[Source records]
Lemma no_load_branch_eq c s :
  no_load_counter c < 60 ->
  no_load_branch c s =
  (mkCtl (b8 (no_load_counter c + 1)) false (low_batt_counter c)
         (drawn_power_detect c),
   snd (no_load_body (b8 (no_load_counter c + 1)) s)).
Proof.
  intros H. unfold no_load_branch, no_load_body.
  replace (60 <=? no_load_counter c) with false by (symmetry; apply Z.leb_gt; lia).
  rewrite !(bind_eq (stop_inverter false)).
  generalize (snd (stop_inverter false s)). intros s1.
  rewrite !(bind_eq (wait_if_plugged 18)).
  generalize (snd (wait_if_plugged 18 s1)). intros s2.
  rewrite bind_eq. reflexivity.
Qed.

Lemma no_load_body_out n s :
  exists tr, out (snd (no_load_body n s)) = out s ++ tr /\
             (In (ATx false) tr <-> 20 <= n).
Proof.
  unfold no_load_body. rewrite !bind_eq.
  destruct (Delays_stop_inverter s) as (l1 & H1).
  revert H1. generalize (snd (stop_inverter false s)). intros s1 H1.
  destruct (Delays_wait_if_plugged 18 s1) as (l2 & H2).
  revert H2. generalize (snd (wait_if_plugged 18 s1)). intros s2 H2.
  destruct (20 <=? n) eqn:E.
  - apply Z.leb_le in E. rewrite bind_eq.
    pose proof (LIN_wakeup_out s2) as H3.
    revert H3. generalize (snd (LIN_wakeup s2)). intros s3 H3.
    destruct (Delays_wait_if_plugged 30 s3) as (l4 & H4).
    exists (map ADelay l1 ++ map ADelay l2 ++ wakeup_actions ++ map ADelay l4).
    split.
    + rewrite H4, H3, H2, H1, <- !app_assoc. reflexivity.
    + split; [intros _; exact E|]. intros _.
      apply in_or_app; right. apply in_or_app; right. apply in_or_app; left.
      simpl. tauto.
  - apply Z.leb_gt in E. cbn [ret snd].
    exists (map ADelay (l1 ++ l2)). split.
    + rewrite H2, H1, map_app, <- app_assoc. reflexivity.
    + split; [|lia]. intros Hin. exfalso. revert Hin.
      apply not_in_delays. discriminate.
Qed.

Lemma main_iter_no_load c s s5 :
  no_load_check_state c s = Some s5 ->
  drawn_power_detect c = true /\
  main_iter c s =
  (Some (fst (no_load_branch (mkCtl (no_load_counter c) (prev_was_load c) 0
                                    (drawn_power_detect c)) s5)),
   snd (no_load_branch (mkCtl (no_load_counter c) (prev_was_load c) 0
                              (drawn_power_detect c)) s5)).
Proof.
  unfold no_load_check_state, main_iter.
  rewrite (bind_eq is_power_good).
  generalize (is_power_good s). intros [good s1]. cbn [fst snd].
  destruct good; cbn [negb]; [|discriminate].
  rewrite (bind_eq anything_plugged).
  generalize (anything_plugged s1). intros [plugged s2]. cbn [fst snd].
  destruct plugged; cbn [negb]; [|discriminate].
  rewrite (bind_eq start_inverter).
  generalize (start_inverter s2). intros [status s3]. cbn [fst snd].
  destruct (negb (status =? 0)); [discriminate|].
  cbn [drawn_power_detect prev_was_load].
  destruct (drawn_power_detect c); cbn [negb]; [|discriminate].
  rewrite bind_eq.
  generalize (snd ((if negb (prev_was_load c) then delay 200 else ret tt) s3)).
  intros s4. rewrite (bind_eq enough_power_drawn).
  generalize (enough_power_drawn s4). intros [load s6]. cbn [fst snd].
  destruct load; cbn [negb]; [discriminate|].
  intros E. inversion E; subst s6. split; [reflexivity|].
  rewrite bind_eq. reflexivity.
Qed.

Lemma main_iter_no_load_body c s s5 :
  no_load_check_state c s = Some s5 ->
  0 <= no_load_counter c < 60 ->
  main_iter c s
  = (Some (mkCtl (no_load_counter c + 1) false 0 true),
     snd (no_load_body (no_load_counter c + 1) s5)).
Proof.
  intros E Hn.
  destruct (main_iter_no_load c s s5 E) as (D & ->).
  rewrite no_load_branch_eq by (cbn; lia).
  cbn [fst snd no_load_counter low_batt_counter drawn_power_detect].
  replace (b8 (no_load_counter c + 1)) with (no_load_counter c + 1)
    by (unfold b8; symmetry; apply Z.mod_small; lia).
  rewrite D. reflexivity.
Qed.
(** * The UN-OCHA layer downloader, [helper_scripts/python/donwload_un_ocha_opt.py]

    A shallow embedding of the script and the properties its specification
    states about it.

    The script talks to three things outside itself: the ArcGIS REST server,
    the terminal, and the download folder.  They are modelled as follows.

    - The server is a function [remote] from the sequence number of a GET
      request and the request itself to a [Reply]: either the call raised, or
      it answered with a status code and a body that is JSON or not.  A JSON
      body is an object, seen through the four keys the script reads
      ([services], [layers], [objectIds], [features]).  A key may be absent;
      [services], [objectIds] and [features] may be present and [null]; an
      entry of the service list may lack its [name] or its [type].  Where a
      value is there, [services] is a list of entries with string fields,
      [layers] a list of entries with an integer [id] and a string [name],
      [objectIds] a list of integers and [features] a list.  Features are
      never inspected by the script and stay abstract.
    - Standard input is the finite list of lines typed before end of file;
      [input()] on the empty list raises [EOFError].
    - The download folder is a finite map from paths, as the script spells
      them, to file contents; [open_error] says for which paths
      [open(path, "w")] raises.
    - Console output, requests, pauses and file writes are recorded, in
      order, as a list of [Event]s.

    Strings are Python strings: lists of Unicode code points.  On ASCII
    strings every operation is defined here; what CPython looks up in its
    Unicode database for other code points ([uni_lower], [uni_isalnum],
    [uni_isspace]) and the serialiser [json_dump] are parameters. *)

From Stdlib Require Import ZArith NArith List String Ascii DecimalString Lia.
From stdpp Require Import base list gmap.
From Stdlib Require Import Sorted DecimalZ.
Import ListNotations.

(** ** Python strings *)

Abbreviation pystr := (list N).

(** A string literal of the source, as code points. *)
Definition py (s : string) : pystr :=
  map N_of_ascii (list_ascii_of_string s).

Definition nl : pystr := [10%N].

(** Literals stay folded in proofs. *)
Arguments py : simpl never.

Definition str_eq (a b : pystr) : bool := bool_decide (a = b).

Definition is_ascii (c : N) : bool := (c <? 128)%N.

Definition ascii_lower (c : N) : N :=
  if ((65 <=? c) && (c <=? 90))%N then (c + 32)%N else c.

Definition ascii_isalnum (c : N) : bool :=
  ((48 <=? c) && (c <=? 57) || (65 <=? c) && (c <=? 90)
   || (97 <=? c) && (c <=? 122))%N.

(** CPython's [_Py_ascii_whitespace]: TAB LF VT FF CR, FS GS RS US, SPACE. *)
Definition ascii_isspace (c : N) : bool :=
  ((9 <=? c) && (c <=? 13) || (28 <=? c) && (c <=? 32))%N.
(** * Model gateway (src/main.py): request shaping and response unwrapping

    A shallow embedding of the FastAPI gateway that forwards a math problem
    to the Gemini REST API.  Python values that travel through the code
    (request payloads, the parsed JSON reply) are one inductive type
    [value]; the dynamic operations the source applies to them ([.get],
    [x[0]], [in], iteration, [or], [str.join], [str]) are total functions
    that return either a value or the Python exception the interpreter
    would raise.  The outbound HTTP call is the only effect: it is kept in
    a log of requests threaded through a small state-and-exception monad. *)

From Stdlib Require Import ZArith NArith String Ascii List Strings.Byte DecimalString.
From stdpp Require Import base option list gmap strings.
Import ListNotations.

Local Open Scope Z_scope.

(** ** Python values *)

(** A Python [float].  The code only tests floats for truth and prints them,
    so a finite float is held by the decimal that [repr] prints for it (the
    shortest one that reads back as the same double): [FDec neg m e] is
    [(-1)^neg * m * 10^e], with [m] free of trailing zeros and [FDec _ 0 0]
    for the two zeros. *)
Inductive pyfloat : Type :=
| FNaN
| FInf (neg : bool)
| FDec (neg : bool) (digits : N) (exp10 : Z).

(** What [resp.json()] can produce, and what the request payload is built
    from.  A [str] is a [string], one [ascii] per character; a [dict] keeps
    its items in insertion order, each key once. *)
#[warnings="-register-all"] Inductive value : Type :=
| VNone
| VBool (b : bool)
| VInt (n : Z)
| VFloat (f : pyfloat)
| VStr (s : string)
| VList (items : list value)
| VDict (items : list (string * value)).
(** X21: the run ends with status 1 when the configuration document is
    missing and with status 0 in every other case, a stage that throws
    included; no stage calls [process.exit]. *)
Theorem run_status {node : Node} (d : FS) :
  snd (run d) = if existsSync d brandingPath then 0 else 1.
Proof.
  destruct (existsSync d brandingPath) eqn:E.
  - unfold run. rewrite (main_after_check d E).
    assert (H : no_exit
      (raw <- fs_readFileSync brandingPath ;;
       branding <- lift (JSON_parse_branding raw) ;;
       console_log (lit "Applying branding: " ++ name branding) ;;
       stages branding)).
    { apply no_exit_bind; [apply no_exit_readFileSync | intros raw].
      apply no_exit_bind; [apply no_exit_lift | intros branding].
      apply no_exit_bind; [apply no_exit_print | intros _].
      apply no_exit_stages. }
    match goal with
    | |- snd (match ?m with _ => _ end) = _ =>
      destruct m as [[[]|e|c] w1] eqn:Em
    end; try reflexivity.
    now apply H in Em.
  - unfold run. now rewrite (main_config_missing d E).
Qed.

(** X22: with the configuration read and none of the targets present --
    no manifest, no localization map, no [icons], no locale directory --
    the run leaves the disk as it was and prints the banner and the two
    messages for the missing files. *)
Theorem run_without_targets {node : Node} d raw branding :
  existsSync d brandingPath = true ->
  readFileSync d brandingPath = Ok raw ->
  JSON_parse_branding raw = Ok branding ->
  existsSync d (packageJsonPath branding) = false ->
  existsSync d (nlsPath branding) = false ->
  icons branding = None ->
  existsSync d localesDir = false ->
  run d
  = ({| disk := d;
        console :=
          [Log (lit "Applying branding: " ++ name branding);
           Error (relativePackagePath branding ++ lit " not found");
           Error (relativeNlsPath branding ++ lit " not found")] |}, 0).
Proof.
  intros H1 H2 H3 Hp Hn Hi Hl. unfold run.
  rewrite (main_config_read d H1 H2 H3). unfold stages.
  set (w0 := say (Log (lit "Applying branding: " ++ name branding)) (start d)).
  rewrite (@bind_Done _ _ _ _ _ _ _ _ (stage_package_missing branding w0 Hp)).
  set (w1 := say (Error (relativePackagePath branding ++ lit " not found")) w0).
  rewrite (@bind_Done _ _ _ _ _ _ _ _ (stage_nls_missing branding w1 Hn)).
  set (w2 := say (Error (relativeNlsPath branding ++ lit " not found")) w1).
  rewrite (@bind_Done _ _ _ _ _ _ _ _ (stage_icons_unset branding w2 Hi)).
  rewrite (stage_locales_missing branding w2 Hl). reflexivity.
Qed.

Lemma run_without_targets_witness :
  @run demo disk_bare
  = (@Build_world demo disk_bare
       [Log "Applying branding: jack-code";
        Error "src/package.json not found";
        Error "src/package.nls.json not found"], 0).
Proof.
  apply (@run_without_targets demo disk_bare (lit "<jack>") jack);
    reflexivity.
Defined.

(** X23: when stage 1 has ended normally and the localization map does
    not parse, the stages end with the exception in the world stage 1
    left: what stage 1 wrote and printed stays, and stages 3 and 4 do
    not run. *)
Theorem nls_failure_keeps_stage_one {node : Node} branding w w1 content e :
  stage_package branding w = (Done tt, w1) ->
  existsSync (disk w1) (nlsPath branding) = true ->
  readFileSync (disk w1) (nlsPath branding) = Ok content ->
  JSON_parse content = Throw e ->
  stages branding w = (Thrown e, w1).
Proof.
  intros Hp H1 H2 H3. unfold stages.
  rewrite (@bind_Done _ _ _ _ _ _ _ _ Hp).
  now rewrite (@bind_Thrown _ _ _ _ _ _ _ _
                 (@stage_nls_malformed _ branding w1 content e H1 H2 H3)).
Qed.

Lemma nls_failure_keeps_stage_one_witness :
  @stages demo jack
    (@start demo
       [(lit "/repo/rebranding/../src/package.nls.json", Mem.File "{")])
  = (Thrown (SyntaxError "{"),
     @Build_world demo
       [(lit "/repo/rebranding/../src/package.nls.json", Mem.File "{")]
       [Error "src/package.json not found"]).
Proof.
  apply (@nls_failure_keeps_stage_one demo jack _ _ (lit "{")); reflexivity.
Defined.

(** X24: a configuration document that cannot be read or does not parse
    ends the run before the banner: the exception is the only line
    printed, no stage runs and the disk is as it was. *)
Theorem unreadable_configuration_ends_the_run {node : Node} d :
  existsSync d brandingPath = true ->
  (forall e,
     readFileSync d brandingPath = Throw e ->
     run d = (say (ErrorExn e) (start d), 0)) /\
  (forall raw e,
     readFileSync d brandingPath = Ok raw ->
     JSON_parse_branding raw = Throw e ->
     run d = (say (ErrorExn e) (start d), 0)).
Proof.
  intros H. split.
  - intros e Hr. unfold run. rewrite (main_after_check d H).
    unfold bind at 1, fs_readFileSync at 1, lift.
    change (disk (start d)) with d. now rewrite Hr.
  - intros raw e Hr Hp. unfold run. rewrite (main_after_check d H).
    unfold bind at 1, fs_readFileSync at 1, lift.
    change (disk (start d)) with d. rewrite Hr.
    unfold bind at 1. now rewrite Hp.
Qed.

Lemma unreadable_configuration_ends_the_run_witness :
  @run demo disk_bad_config
  = (@Build_world demo disk_bad_config [ErrorExn (SyntaxError "{ name: ")],
     0).
Proof.
  refine (proj2 (@unreadable_configuration_ends_the_run demo disk_bad_config
                   eq_refl)
            (lit "{ name: ") _ eq_refl eq_refl).
Defined.
(** * Foroactivo Discord monitor: cursor store, change detector, orchestrator

    A shallow embedding of [src/state_manager.py] (the [StateManager]
    class), of the persistence boundary it uses ([json.dump] to and
    [json.load] from the state file), and of the per-monitor pipelines of
    [src/monitor.py], followed by the properties of the specification that
    are settled on it.

    Conventions.
    - A Python value that can live in the cursor store is a [pyval]; the
      store is loaded from a JSON document, so its shape is whatever that
      document holds.  A Python [dict] is an association list in insertion
      order with pairwise distinct keys: [json.dump] writes the keys in that
      order, so the order is observable in the state file.
    - A Python [str] is a [string]; a character beyond ASCII stands for the
      bytes of its UTF-8 form, which [json.dump(..., ensure_ascii=False)]
      and [json.load] both pass through untouched.
    - [print] appends a [line] to the output; a raised exception is the
      [Raise] case of [result].  Functions that print return their output
      first and their result second.
    - [datetime.utcnow()], the file system, the forum and the webhook are
      inputs of the model. *)

From Stdlib Require Import String Ascii List ZArith Lia Bool Arith.
From Stdlib Require DecimalString DecimalZ DecimalN DecimalPos DecimalFacts.
Import ListNotations.
Local Open Scope string_scope.
Local Open Scope list_scope.

Set Implicit Arguments.
Set Warnings "-register-all".
Set Warnings "-automation".


(** ** Python values *)

Inductive pyval : Type :=
| PNone
| PBool (b : bool)
| PInt (z : Z)
| PFloat (lit : string)      (* a float, kept as its literal *)
| PStr (s : string)
| PList (xs : list pyval)
| PDict (kvs : list (string * pyval)).

(** The exception classes the modelled code can meet. *)
Inductive exn : Type :=
| AttributeError
| TypeError
| IndexError
| ValueError
| JSONDecodeError
| OSError
| RequestException
| RuntimeError
| OverflowError.

Inductive result (A : Type) : Type :=
| Ok (a : A)
| Raise (e : exn).
Arguments Ok {A} a.
Arguments Raise {A} e.

(** Snapshot records, as the forum client builds them
    ([_parse_thread_from_custom_theme], [_parse_post]): every field is a
    [str]. *)
Record ThreadRecord : Type := mkThread {
  t_id : string;
  t_title : string;
  t_author : string;
  t_url : string;
  t_last_post_date : string
}.

Record PostRecord : Type := mkPost {
  p_id : string;
  p_author : string;
  p_content : string;
  p_timestamp : string;
  p_url : string
}.

(** ** Output lines

    One constructor per [print] statement of the modelled code, carrying
    the interpolated values; [line_text] gives the literal text up to the
    first interpolation. *)
Inductive line : Type :=
| LStateFileNotFound
| LLoadedState (n : nat)
| LErrorReadingState (e : exn)
| LStartingEmpty
| LUnexpectedLoadError (e : exn)
| LStateSaved
| LErrorSaving (e : exn)
| LUpdatedThread (thread_id last_post_id : string) (total : Z)
| LFoundNewThreads (n : nat) (forum_id : string)
| LNoNewThreads (forum_id : string)
| LUpdatedForum (forum_id : string) (n : nat)
| LFirstTime (thread_id : string)
| LLastPostNotFound (last_post_id : pyval)
| LStructureChanged
| LFoundNewPosts (n : nat) (thread_id : string)
| LNoNewPosts (thread_id : string)
| LMonitor (text : string).

Definition line_text (l : line) : string :=
  match l with
  | LStateFileNotFound => "State file not found, creating new state: "
  | LLoadedState _ => "Loaded state for "
  | LErrorReadingState _ => "Error reading state file: "
  | LStartingEmpty => "Starting with empty state"
  | LUnexpectedLoadError _ => "Unexpected error loading state: "
  | LStateSaved => "State saved successfully: "
  | LErrorSaving _ => "Error saving state: "
  | LUpdatedThread _ _ _ => "Updated state for thread "
  | LFoundNewThreads _ _ => "Found "
  | LNoNewThreads _ => "No new threads in forum "
  | LUpdatedForum _ _ => "Updated state for forum "
  | LFirstTime _ => "First time tracking thread "
  | LLastPostNotFound _ => "Warning: Last post ID "
  | LStructureChanged =>
      "Thread structure may have changed. Returning only the latest post."
  | LFoundNewPosts _ _ => "Found "
  | LNoNewPosts _ => "No new posts in thread "
  | LMonitor text => text
  end.

(** A line whose text starts with [Warning]. *)
Definition is_warning (l : line) : bool :=
  String.prefix "Warning" (line_text l).

(** ** The output-and-exception monad *)

Definition Out (A : Type) : Type := (list line * result A)%type.

Definition ret {A} (a : A) : Out A := ([], Ok a).
Definition raise {A} (e : exn) : Out A := ([], Raise e).
Definition print (l : line) : Out unit := ([l], Ok tt).
Definition lift {A} (r : result A) : Out A := ([], r).

Definition bind {A B} (m : Out A) (f : A -> Out B) : Out B :=
  match m with
  | (o1, Ok a) => let (o2, r) := f a in (o1 ++ o2, r)
  | (o1, Raise e) => (o1, Raise e)
  end.

Declare Scope out_scope.
Delimit Scope out_scope with out.
Notation "x <- m ;; k" := (bind m (fun x => k))
  (at level 61, m at next level, right associativity) : out_scope.
Notation "m ;;; k" := (bind m (fun _ => k))
  (at level 61, right associativity) : out_scope.
Local Open Scope out_scope.

Definition output {A} (m : Out A) : list line := fst m.
Definition outcome {A} (m : Out A) : result A := snd m.
(** * ShiftGenius: the scheduling engine, embedded and verified

    A shallow embedding of the scheduling engine (class
    [AISchedulingEngine]) and of the validator of the leaner scheduler
    (class [ProductionScheduler]), followed by the properties the
    specification states about them.

    Modelling conventions.
    - A JavaScript [Date] is the time value it holds, a [Z]: the
      milliseconds since the epoch. Hours, minutes and days are read on
      the local clock of the host, whose time zone ([HostZone]) is a
      parameter of everything that reads the clock.
    - The integer columns of the schema ([timePerKg], [totalQuantity],
      [requiredEmployees], [sequence]) are [Z], and the passes compute
      with them exactly. Module [Js] holds the same passes with
      JavaScript's own numbers and dates (doubles, [Invalid Date]); the
      two are proved to agree as long as no instant leaves the range of
      [Date].
    - Hours of the day and ratios are exact rationals [Q]; the worked
      hours that the validators add up are doubles ([binary64]).
    - A working-time string "HH:MM" is kept as its two numeric fields.
    - Diagnostic strings built from template literals are kept as
      structured values ([Issue], [Recommendation]); each constructor
      quotes the template it stands for.
    - Calls to the storage collaborator run in a state-and-exception
      monad ([Async]); a rejected promise is [Rejected]. *)

From Stdlib Require Import ZArith QArith Qround Qabs Qpower.
From Stdlib Require Import List String Bool Lia Permutation Sorted.
Import ListNotations.
Open Scope string_scope.
Open Scope list_scope.
Open Scope Z_scope.

(* ================================================================== *)
(** * Time utilities *)

Definition Date := Z.

Definition msPerMinute : Z := 60000.
Definition msPerHour : Z := 3600000.
Definition msPerDay : Z := 86400000.

(** The time zone of the host, as [Date] consults it: the offset of
    local time from UTC in force at an instant, and the offset with
    which a local date and time is read as an instant (both in
    milliseconds; they differ around a change of offset). *)
Class HostZone : Type := mkHostZone {
  offsetAt : Z -> Z;
  offsetOfLocal : Z -> Z
}.

Section LocalClock.
Context {zone : HostZone}.

(** [LocalTime(t)] of the language specification. *)
Definition localTime (d : Date) : Z := d + offsetAt d.

(** [date.getHours()] and [date.getMinutes()]. *)
Definition getHours (d : Date) : Z := (localTime d / 3600000) mod 24.
Definition getMinutes (d : Date) : Z := (localTime d / 60000) mod 60.

(** [date.setHours(hours, minutes, 0, 0)]: the given time on the local
    day of [d], read back as an instant. *)
Definition setHours (d : Date) (hours minutes : Z) : Date :=
  let day := localTime d / 86400000 in
  let local := day * 86400000 + hours * 3600000 + minutes * 60000 in
  local - offsetOfLocal local.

**Your objective:**
Set down, exactly as they stand above, the lines starting with the line with "hours that the" and going on through the line with "quotes the template it stands for.", and no others.

**Answer:**
      hours that the validators add up are doubles ([binary64]).
    - A working-time string "HH:MM" is kept as its two numeric fields.
    - Diagnostic strings built from template literals are kept as
      structured values ([Issue], [Recommendation]); each constructor
      quotes the template it stands for.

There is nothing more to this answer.